* **WORK INSTRUCTIONS**
Take the material below and reproduce, word for word, only the lines from the line with "EncodeCASArgs k v has x ttl;" through the line with "(forall ks, blen".

* **EXTRACTED RECORDS**
Definition tStrs : type := TSlice TBasic.
Definition tPeer : type :=
  TStruct [fld "NodeID" TBasic; fld "RaftAddr" TBasic; fld "ServerAddr" TBasic; fld "PBAddr" TBasic].
Definition tReshard : type :=
  TStruct [fld "Status" TBasic; fld "TargetP" TBasic; fld "TargetGen" TBasic;
           fld "SourceP" TBasic; fld "SourceGen" TBasic].
Definition tDef : type :=
  TStruct [fld "Name" TBasic; fld "KeyPrefix" TBytes; fld "PayloadPath" TBasic;
           fld "Kind" TBasic; fld "Enabled" TBasic].
Definition tKVIndexEntry : type := TStruct [fld "Def" tDef; fld "MetaIndex" TBasic].

(** [reflect.TypeOf(State{})] *)
Definition tState : type :=
  TStruct [fld "NumShards" TBasic; fld "Members" (TSlice tPeer); fld "Placement" (TSlice tStrs);
           fld "Catalog" (TMap TBasic TBasic); fld "CatalogGen" (TMap TBasic TBasic);
           fld "CatalogReshard" (TMap TBasic tReshard); fld "Aliases" (TMap TBasic TBasic);
           fld "ShardEpoch" (TMap TBasic TBasic); fld "ShardPrimary" (TMap TBasic TBasic);
           fld "ShardFormer" (TMap TBasic TBasic); fld "ShardISR" (TMap TBasic tStrs);
           fld "KVIndexes" (TMap TBasic tKVIndexEntry); fld "MinISR" TBasic; fld "ReplicationFactor" TBasic;
           fld "ReplicationFactorSet" TBasic; fld "LastIndex" TBasic; fld "PopulatedFields" tStrs].

Definition knownFieldPaths : list string := walkType tState noName.
Definition populatedFieldPaths (s : State) : list string := sortStrings (remove_dups (walkPopulatedFields (vState s) noName)).

Arguments knownFieldPaths : simpl never.
Arguments populatedFieldPaths : simpl never.

(** ** Snapshot and restore *)

Section Gob.
(** Package encoding/gob on the state. *)
Context (gobState : State -> bytes) (ungobState : bytes -> option State).

Definition encodeState (s : State) : bytes := gobState s.
Definition decodeState (b : bytes) : outcome merr State :=
  if blen b =? 0 then Err errEmptyState else
  match ungobState b with Some s => Ok s | None => Err errDecode end.

Definition SnapshotBytes (m : MetaFSM) : bytes :=
  let snap := set_LastIndex (appliedIndex m) (state m) in
  encodeState (set_PopulatedFields (populatedFieldPaths snap) snap).

Definition Restore (b : bytes) : st MetaFSM merr unit :=
  s ← lift (decodeState b);
  let unknown := filter (fun p => p ∉ knownFieldPaths) (PopulatedFields s) in
  if negb (blen unknown =? 0) then throw errUnknownFields else
  let s := set_PopulatedFields [] s in
  modify (upd (fun _ => s));;
  modify (advanceApplied (LastIndex s)).
End Gob.

(** ** Lemmas *)

Lemma TyFields fs ts : Forall2 (fun f t => f.1 = t.1 /\ typed f.2 t.2) fs ts -> typed (VStruct fs) (TStruct ts).
Proof.
  intros H. apply TyStruct.
  - induction H as [|f t fs ts [He _] _ IH]; [done|]. cbn. by rewrite He, IH.
  - intros i f t Hf Ht. by destruct (Forall2_lookup_lr _ _ _ _ _ _ H Hf Ht).
Qed.

Lemma typed_slice {A} (f : A -> value) t (l : list A) : (forall x, typed (f x) t) -> typed (VSlice (f <$> l)) (TSlice t).
Proof. intros Hf. apply TySlice. intros x (y & -> & _)%list_elem_of_fmap. apply Hf. Qed.

Lemma typed_vMap {K A} `{Countable K} (fk : K -> value) (f : A -> value) k t (m : gmap K A) :
  (forall x, typed (fk x) k) -> (forall x, typed (f x) t) -> typed (vMap fk f m) (TMap k t).
Proof. intros Hk Hf. apply TyMap; intros x ([a b] & -> & _)%list_elem_of_fmap; [apply Hk|apply Hf]. Qed.

Ltac typed :=
  cbn [fld fst snd];
  lazymatch goal with
  | |- typed (VStruct _) _ => apply TyFields; repeat (constructor; [split; [done|typed]|]); constructor
  | |- typed (VSlice _) _ => apply typed_slice; intros ?; typed
  | |- typed (vStrs _) _ => apply typed_slice; intros ?; typed
  | |- typed (vMap _ _ _) _ => apply typed_vMap; intros ?; typed
  | |- typed (vPeer _) _ => unfold vPeer, tPeer; typed
  | |- typed (vReshard _) _ => unfold vReshard, tReshard; typed
  | |- typed (vKVIndexEntry _) _ => unfold vKVIndexEntry, tKVIndexEntry; typed
  | |- typed (vDef _) _ => unfold vDef, tDef; typed
  | _ => constructor
  end.

Lemma vState_typed s : typed (vState s) tState.
Proof. unfold vState, tState. typed. Qed.

(** Every field that holds data is one the binary that wrote it has. *)
Lemma populated_known s p : p ∈ populatedFieldPaths s -> p ∈ knownFieldPaths.
Proof.
  unfold populatedFieldPaths. unfold sortStrings. rewrite insertionSort_elem, elem_of_remove_dups. apply walk_typed, vState_typed.
Qed.

(** ** Machines that differ in what only a snapshot carries *)

Definition live (s : State) : State := set_LastIndex 0 (set_PopulatedFields [] s).

Record agree (m1 m2 : MetaFSM) : Prop := {
  ag_state : live (state m1) = live (state m2);
  ag_index : appliedIndex m1 = appliedIndex m2;
  ag_halted : halted m1 = halted m2;
}.

Lemma agree_split m1 m2 : agree m1 m2 -> exists s i h o1 o2 r1 r2 l1 l2 p1 p2,
  m1 = MkMetaFSM (set_LastIndex l1 (set_PopulatedFields p1 s)) i o1 r1 h /\ m2 = MkMetaFSM (set_LastIndex l2 (set_PopulatedFields p2 s)) i o2 r2 h.
Proof.
  intros [Hs Hi Hh]. destruct m1 as [s1 i o1 r1 h], m2 as [s2 ? o2 r2 ?]. cbn in *. subst.
  exists s1. do 6 eexists. exists (LastIndex s1), (LastIndex s2), (PopulatedFields s1), (PopulatedFields s2).
  destruct s1, s2. unfold live in Hs. cbn in *. simplify_eq. done.
Qed.

(** One handler run on both. *)
Ltac both :=
  run_st;
  repeat (match goal with
          | |- context [if ?b then _ else _] => destruct b
          | |- context [match computePlacement ?a ?b ?c with _ => _ end] => destruct (computePlacement (E:=merr) a b c)
          | |- context [match Validate ?a with _ => _ end] => destruct (Validate a)
          end; run_st);
  (split; [by split|done]).

Lemma applyEntry_agree idx e m1 m2 : agree m1 m2 ->
  agree (applyEntry idx e m1).1 (applyEntry idx e m2).1 /\ (applyEntry idx e m1).2 = (applyEntry idx e m2).2.
Proof.
  intros (s & i & h & o1 & o2 & r1 & r2 & l1 & l2 & p1 & p2 & -> & ->)%agree_split. destruct s. cbn. unfold applyEntry.
  repeat match goal with |- context [if Op e =? ?o then _ else _] =>
    destruct (Z.eqb_spec (Op e) o) as [Ho|_]; [rewrite !known_fst; cbn [fst snd]|] end.
  - unfold setMembers. both.
  - unfold setPlacement. both.
  - unfold setCatalogEntry. both.
  - unfold setCatalogReshard. both.
  - unfold setAliasBatch. both.
  - unfold setShardEpoch, epochOf. both.
  - unfold setShardISR, epochOf. both.
  - assert (forall m, exists l, shardLeaseRenew e m = (MkMetaFSM (state m) (appliedIndex m) (observing m) (renewals m ++ l) (halted m), Ok RNil)) as Hr.
    { intros m. unfold shardLeaseRenew. run_st. destruct (observing m) eqn:Hob.
      - destruct (renewLoop_run (eNode e) (eLeaseRenew e) m) as [l ->]. exists l. by rewrite Hob.
      - exists []. rewrite app_nil_r, <- Hob. by destruct m. }
    edestruct Hr as [? ->]. edestruct Hr as [? ->]. split; [by split|done].
  - unfold setKVIndex. both.
  - unfold setShardFormer. both.
  - done.
Qed.

Section Agree.
Context (gobDecode : bytes -> option logBody).

Lemma advance_agree i m1 m2 : agree m1 m2 -> agree (advanceApplied i m1) (advanceApplied i m2).
Proof. intros [Hs Hi Hh]. unfold advanceApplied. rewrite Hi. case_match; by split. Qed.

Lemma applyAll_agree log m1 m2 : agree m1 m2 -> agree (applyAll gobDecode m1 log) (applyAll gobDecode m2 log).
Proof.
  revert m1 m2. induction log as [|l log IH]; intros m1 m2 Ha; [done|]. cbn. apply IH. unfold applyOne, Apply.
  rewrite (ag_halted _ _ Ha). destruct (halted m2); [done|]. destruct (decodeLogEntry gobDecode l.2) as [e| |]; [|done..].
  destruct (applyEntry_agree l.1 e m1 m2 Ha) as [Ha' Ho].
  destruct (applyEntry l.1 e m1) as [m1' [[r1 s1]| |]], (applyEntry l.1 e m2) as [m2' [[r2 s2]| |]]; cbn in *; simplify_eq;
    try case_match; try done; by apply advance_agree.
Qed.

(** C35. A node restores the snapshots of its own binary, and from there on it is as
    if it had applied every entry itself: whatever follows in the log, its metadata,
    its applied frontier and where it stops are those of the node that wrote the
    snapshot. One that carries data in a field the binary does not have is refused,
    and the node is as before. *)
Theorem restored_metadata_agrees gobState ungobState m m' log :
  SnapshotBytes gobState m <> [] ->
  ungobState (SnapshotBytes gobState m) = Some (set_PopulatedFields (populatedFieldPaths (set_LastIndex (appliedIndex m) (state m))) (set_LastIndex (appliedIndex m) (state m))) ->
  appliedIndex m' <= appliedIndex m -> halted m' = halted m ->
  (exists r, Restore ungobState (SnapshotBytes gobState m) m' = (r, Ok tt) /\ agree (applyAll gobDecode r log) (applyAll gobDecode m log)) /\
  (forall b s p, b <> [] -> ungobState b = Some s -> p ∈ PopulatedFields s -> p ∉ knownFieldPaths -> Restore ungobState b m' = (m', Err errUnknownFields)).
Proof.
  intros Hb Hg Hi Hh. split.
  - unfold Restore, decodeState. destruct (Z.eqb_spec (blen (SnapshotBytes gobState m)) 0) as [H0|_].
    { exfalso. apply Hb, length_zero_iff_nil. unfold blen in H0. lia. }
    rewrite Hg. rewrite (bind_lift _ _ _ _ eq_refl). cbn [PopulatedFields set_PopulatedFields].
    assert (filter (fun p => p ∉ knownFieldPaths) (populatedFieldPaths (set_LastIndex (appliedIndex m) (state m))) = []) as ->.
    { destruct (filter _ _) as [|x l] eqn:E; [done|]. assert (x ∈ x :: l) as Hx by left. rewrite <- E in Hx.
      apply list_elem_of_filter in Hx as [Hx Hp]. destruct (Hx (populated_known _ _ Hp)). }
    cbn [blen length]. eexists. split; [reflexivity|]. apply applyAll_agree. unfold advanceApplied. cbn.
    destruct (Z.leb_spec (appliedIndex m) (appliedIndex m')); (split; cbn; [by destruct (state m)|lia|done]).
  - intros b s p Hne Hs Hp Hn. unfold Restore, decodeState. destruct (Z.eqb_spec (blen b) 0) as [H0|_].
    { exfalso. apply Hne, length_zero_iff_nil. unfold blen in H0. lia. }
    rewrite Hs, (bind_lift _ _ _ _ eq_refl). destruct (filter _ (PopulatedFields s)) as [|x l] eqn:E; [|done].
    destruct (filter_nil_not_elem_of _ _ p E Hn Hp).
Qed.
End Agree.

End MetaSnapshot.
(* ===== verification/DriversProps.v ===== *)
(** * What the drivers of the set in sync propose, and what the metadata keeps of it. *)
From stdpp Require Import strings gmap.
From S2P Require Import Prelude MetaState MetaFSM MetaProps Engine Drivers.
Import MetaState MetaFSM Drivers.

Lemma decidePBShrink_spec sh ep primary isr stalled minISR r : decidePBShrink sh ep primary isr stalled minISR = Some r ->
  reqShard r = sh /\ reqEpoch r = ep /\ newISR r `sublist_of` isr /\ length (newISR r) <> length isr /\ minISR <= blen (newISR r) /\
  forall p, p ∈ isr -> p ∈ newISR r <-> p = primary \/ p ∉ stalled.
Proof.
  unfold decidePBShrink. destruct (_ || _); [done|]. destruct (Z.eqb_spec (blen (filter (fun m => m ∉ filter (fun s => s <> primary) stalled) isr)) (blen isr)) as [|Hne]; [done|].
  destruct (Z.ltb_spec (blen (filter (fun m => m ∉ filter (fun s => s <> primary) stalled) isr)) minISR); [done|]. intros [= <-]. cbn. split_and!; [done..| | | |].
  - apply sublist_filter.
  - intros E. apply Hne. unfold blen. by rewrite E.
  - done.
  - intros p Hp. rewrite !list_elem_of_filter. destruct (decide (p = primary)), (decide (p ∈ stalled)); tauto.
Qed.

Lemma growTargets_spec {F} isr catchup submit l isr' : GSubmit isr' ∈ growTargets (F := F) isr catchup submit l -> exists m, m ∈ l /\ isr' = isr ++ [m].
Proof.
  induction l as [|m l IH]; cbn; [by intros ?%elem_of_nil|]. assert (GSubmit isr' ∈ growTargets isr catchup submit l -> exists m', m' ∈ m :: l /\ isr' = isr ++ [m']) as Hl.
  { intros (m' & Hm & ->)%IH. exists m'. split; [by right|done]. }
  destruct (catchup m) as [e|]; [|done]. destruct (_ || _); rewrite elem_of_cons; intros [[=]|H]; [by apply Hl| |].
  - exists m. split; [by left|done].
  - destruct (submit m); [by apply elem_of_nil in H|]. apply elem_of_cons in H as [[=]|H]. by apply Hl.
Qed.

(** What the grow driver proposes for a set. *)
Lemma growAct_spec {F} nodeID st sh (e : Engine.Engine F) ep isr s catchup submit isr' :
  GSubmit isr' ∈ (growAct nodeID st sh e ep isr s catchup submit).2 ->
  primaryOf st sh = nodeID /\
  ((exists m, m <> nodeID /\ m ∈ isrOf st sh /\ isr' = filter (fun x => x <> m) (isrOf st sh)) \/
   (exists m, m ∈ placementOf st sh /\ (m ∉ isrOf st sh) /\ isr' = isrOf st sh ++ [m])).
Proof.
  unfold growAct. case_bool_decide as Hp; cbn [negb]; [|by intros ?%elem_of_nil]. destruct (_ || _); [by intros ?%elem_of_nil|].
  destruct (negb _) eqn:Ec; cbn [snd]; intros H; (split; [done|]).
  - left. unfold compensations in H. apply list_elem_of_fmap in H as (m & [= ->] & Hm). apply list_elem_of_filter in Hm as [[Hm _] Hin]. by exists m.
  - right. apply growTargets_spec in H as (m & Hm & ->). unfold decidePBGrow in Hm. apply list_elem_of_filter in Hm as [Hm Hin]. by exists m.
Qed.

(** The entries the drivers hand to the log, on the metadata they have read. *)
Inductive driverProposal {F} (st : State) (e : LogEntry) : Prop :=
| ByShrink sh stalled minISR r :
    decidePBShrink sh (epochOf st sh) (primaryOf st sh) (isrOf st sh) stalled minISR = Some r ->
    ApplySetShardISR true (reqShard r) (reqEpoch r) (newISR r) = Ok e -> driverProposal st e
| ByGrow nodeID sh (eng : Engine.Engine F) ep isr s catchup submit isr' :
    GSubmit isr' ∈ (growAct nodeID st sh eng ep isr s catchup submit).2 ->
    ApplySetShardISR true sh (epochOf st sh) isr' = Ok e -> driverProposal st e.

Lemma driverProposal_primary {F} st e : driverProposal (F := F) st e -> eEpoch e = epochOf st (eShardID e) /\
  (primaryOf st (eShardID e) ∈ isrOf st (eShardID e) -> primaryOf st (eShardID e) ∈ eISR e).
Proof.
  intros [sh stalled minISR r Hr He|nodeID sh eng ep isr s catchup submit isr' Hg He]; injection He as <-; cbn.
  - apply decidePBShrink_spec in Hr as (-> & -> & _ & _ & _ & Hr). split; [done|]. intros Hp. apply Hr; [done|by left].
  - split; [done|]. intros Hp. apply growAct_spec in Hg as [Hn [(m & Hm & _ & ->)|(m & _ & _ & ->)]].
    + apply list_elem_of_filter. split; [congruence|done].
    + apply elem_of_app. by left.
Qed.

Section Log.
Context {F : Type} (gobDecode : bytes -> option logBody).
Local Abbreviation replica := (replica gobDecode).

(** Every change of a set in sync was proposed by a driver, on a view the log had. *)
Definition drivenLog (l : list (Z * bytes)) : Prop := forall k idx d e, l !! k = Some (idx, d) -> decodeLogEntry gobDecode d = Ok e ->
  Op e = OpSetShardISR -> exists i, (i <= k)%nat /\ driverProposal (F := F) (replica l i) e.

Lemma replica_step l i : replica l (S i) = replica l i \/
  exists idx d e, l !! i = Some (idx, d) /\ decodeLogEntry gobDecode d = Ok e /\ change idx e (replica l i) (replica l (S i)).
Proof.
  destruct (l !! i) as [[idx d]|] eqn:Hl.
  2:{ left. apply lookup_ge_None in Hl. unfold MetaProps.replica. by rewrite !take_ge by lia. }
  change (replica l (S i)) with (state (machine gobDecode l (S i))). rewrite (machine_S _ _ _ _ Hl).
  change (replica l i) with (state (machine gobDecode l i)). set (m := machine gobDecode l i). unfold applyOne, Apply. cbn [fst snd].
  destruct (halted m); [by left|]. destruct (decodeLogEntry gobDecode d) as [e| |] eqn:Hd; [right|by left..]. exists idx, d, e. split_and!; [done..|].
  pose proof (applyEntry_change idx e m) as H. destruct (applyEntry idx e m) as [m' [[r []]| |]]; cbn in *; by rewrite ?state_advance.
Qed.

(** C26. The primary is in sync. When every change of a set in sync in the metadata log
    was proposed by the shrink or the grow driver on some view the log had at the
    time, stale as it may be, then every view shows the primary of a shard with an
    epoch in the shard's set. *)
Theorem primary_in_sync l i sh : drivenLog l -> 0 < epochOf (replica l i) sh -> primaryOf (replica l i) sh ∈ isrOf (replica l i) sh.
Proof.
  intros Hl. revert i sh. induction i as [i IH] using lt_wf_ind. intros sh. destruct i as [|i]; [by cbn|].
  destruct (replica_step l i) as [->|(idx & d & e & Hk & Hd & Hc)]; [apply IH; lia|]. specialize (IH i ltac:(lia) sh) as IHi.
  destruct Hc as [s1 (He & Hp & Hi & _) _|_ Hlt|Ho He Hne _| | |]; try apply IHi.
  - unfold epochOf, isrOf, primaryOf in *. by rewrite He, Hi, Hp.
  - unfold epochOf, isrOf, primaryOf in *. cbn. destruct (decide (sh = eShardID e)) as [->|Hn].
    + rewrite !lookup_insert_eq. cbn. intros _. apply seedISR_primary.
    + rewrite !lookup_insert_ne by done. apply IHi.
  - destruct (decide (sh = eShardID e)) as [->|Hn]; [|unfold epochOf, isrOf, primaryOf in *; cbn; by rewrite lookup_insert_ne by done].
    destruct (Hl _ _ _ _ Hk Hd Ho) as (j & Hj & Hdp). apply driverProposal_primary in Hdp as [Hep Hin].
    destruct (replica_leads gobDecode (eShardID e) l j i Hj) as [_ Hlead].
    assert (primaryOf (replica l j) (eShardID e) = primaryOf (replica l i) (eShardID e)) as Hpr by (apply Hlead; congruence).
    intros Hpos. change (0 < epochOf (replica l i) (eShardID e)) in Hpos.
    change (primaryOf (replica l i) (eShardID e) ∈ default [] (<[eShardID e := eISR e]> (ShardISR (replica l i)) !! eShardID e)). rewrite lookup_insert_eq. cbn.
    rewrite <- Hpr. apply Hin, IH; [lia|]. rewrite <- Hep, He. exact Hpos.
Qed.

End Log.
Lemma DecodePutBatchArgs_total b : DecodePutBatchArgs b <> Panic.
Proof. unfold DecodePutBatchArgs. read_any. destruct (negb _); [done|]. apply decodePuts_total. lia. Qed.

(** ** Properties *)

(** C36. The arguments of every key-value operation decode to what was encoded: keys of
    up to 65535 bytes and values of up to 4 GiB as they are, durations to their whole
    milliseconds, batches entry by entry; the key a request is routed by is the one it
    encodes, or the first of its batch; and no bytes make a decoder read outside
    them. *)
Theorem kv_args_roundtrip :
  (forall k v x d ttl has, keyFits k -> valFits v -> valFits x -> int64 d -> duration ttl ->
     DecodeKeyArgs (EncodeKeyArgs k) = Ok k /\
     DecodePutArgs (EncodePutArgs k v ttl) = Ok (k, v, wholeMs ttl) /\
     DecodeExpireArgs (EncodeExpireArgs k ttl) = Ok (k, wholeMs ttl) /\
     DecodeIncrArgs (EncodeIncrArgs k d) = Ok (k, d) /\
     DecodeCASArgs (EncodeCASArgs k v has x ttl) = Ok (k, v, has, if has then x else [], wholeMs ttl) /\
     DecodeCADArgs (EncodeCADArgs k x) = Ok (k, x) /\
     DecodeIncrExArgs (EncodeIncrExArgs k d ttl) = Ok (k, d, wholeMs ttl) /\
     DecodeCAEXArgs (EncodeCAEXArgs k x ttl) = Ok (k, x, wholeMs ttl) /\
     Forall (fun f => StdKeyExtractor f = Some k) [EncodeKeyArgs k; EncodePutArgs k v ttl; EncodeExpireArgs k ttl; EncodeIncrArgs k d;
       EncodeCASArgs k v has x ttl; EncodeCADArgs k x; EncodeIncrExArgs k d ttl; EncodeCAEXArgs k x ttl]) /\
  (forall ks, blen ks < 2 ^ 16 -> Forall keyFits ks -> DecodeMGetArgs (EncodeMGetArgs ks) = Ok ks /\ mgetKeyExtractor (EncodeMGetArgs ks) = head ks) /\
  (forall l, blen l < 2 ^ 32 -> Forall putFits l -> DecodePutBatchArgs (EncodePutBatchArgs l) = Ok (onWire <$> l) /\
     putBatchKeyExtractor (EncodePutBatchArgs l) = pKey <$> head l) /\
  (forall b, DecodeKeyArgs b <> Panic /\ DecodePutArgs b <> Panic /\ DecodeExpireArgs b <> Panic /\ DecodeIncrArgs b <> Panic /\ DecodeCASArgs b <> Panic /\
     DecodeCADArgs b <> Panic /\ DecodeIncrExArgs b <> Panic /\ DecodeCAEXArgs b <> Panic /\ DecodeMGetArgs b <> Panic /\ DecodePutBatchArgs b <> Panic).
Proof.
  split_and!.
  - intros k v x d ttl has Hk Hv Hx Hd Ht. split_and!; auto using DecodeKeyArgs_enc, DecodePutArgs_enc, DecodeExpireArgs_enc, DecodeIncrArgs_enc,
      DecodeCASArgs_enc, DecodeCADArgs_enc, DecodeIncrExArgs_enc, DecodeCAEXArgs_enc.
    repeat constructor; try (by apply StdKeyExtractor_enc). unfold EncodeKeyArgs. rewrite <- (app_nil_r k) at 2. by apply StdKeyExtractor_enc.
  - intros ks Hn Hk. split; [by apply DecodeMGetArgs_enc|]. unfold mgetKeyExtractor, EncodeMGetArgs. room. rewrite slice_from_app by done.
    destruct Hk as [|k ks Hk _]; [done|]. cbn [fmap list_fmap concat]. rewrite <- app_assoc. by apply StdKeyExtractor_enc.
  - intros l Hn Hl. split; [by apply DecodePutBatchArgs_enc|]. unfold putBatchKeyExtractor, EncodePutBatchArgs. room. rewrite slice_from_app by done.
    destruct Hl as [|e l (Hk & _) _]; [done|]. cbn [fmap list_fmap concat]. unfold EncodePutArgs. rewrite <- !app_assoc. by apply StdKeyExtractor_enc.
  - intros b. split_and!; auto using DecodeKeyArgs_total, DecodePutArgs_total, DecodeExpireArgs_total, DecodeIncrArgs_total, DecodeCASArgs_total,
      DecodeCADArgs_total, DecodeIncrExArgs_total, DecodeCAEXArgs_total, DecodeMGetArgs_total, DecodePutBatchArgs_total.
Qed.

* **WORKED SOLUTION**
       EncodeCASArgs k v has x ttl; EncodeCADArgs k x; EncodeIncrExArgs k d ttl; EncodeCAEXArgs k x ttl]) /\
  (forall ks, blen ks < 2 ^ 16 -> Forall keyFits ks -> DecodeMGetArgs (EncodeMGetArgs ks) = Ok ks /\ mgetKeyExtractor (EncodeMGetArgs ks) = head ks) /\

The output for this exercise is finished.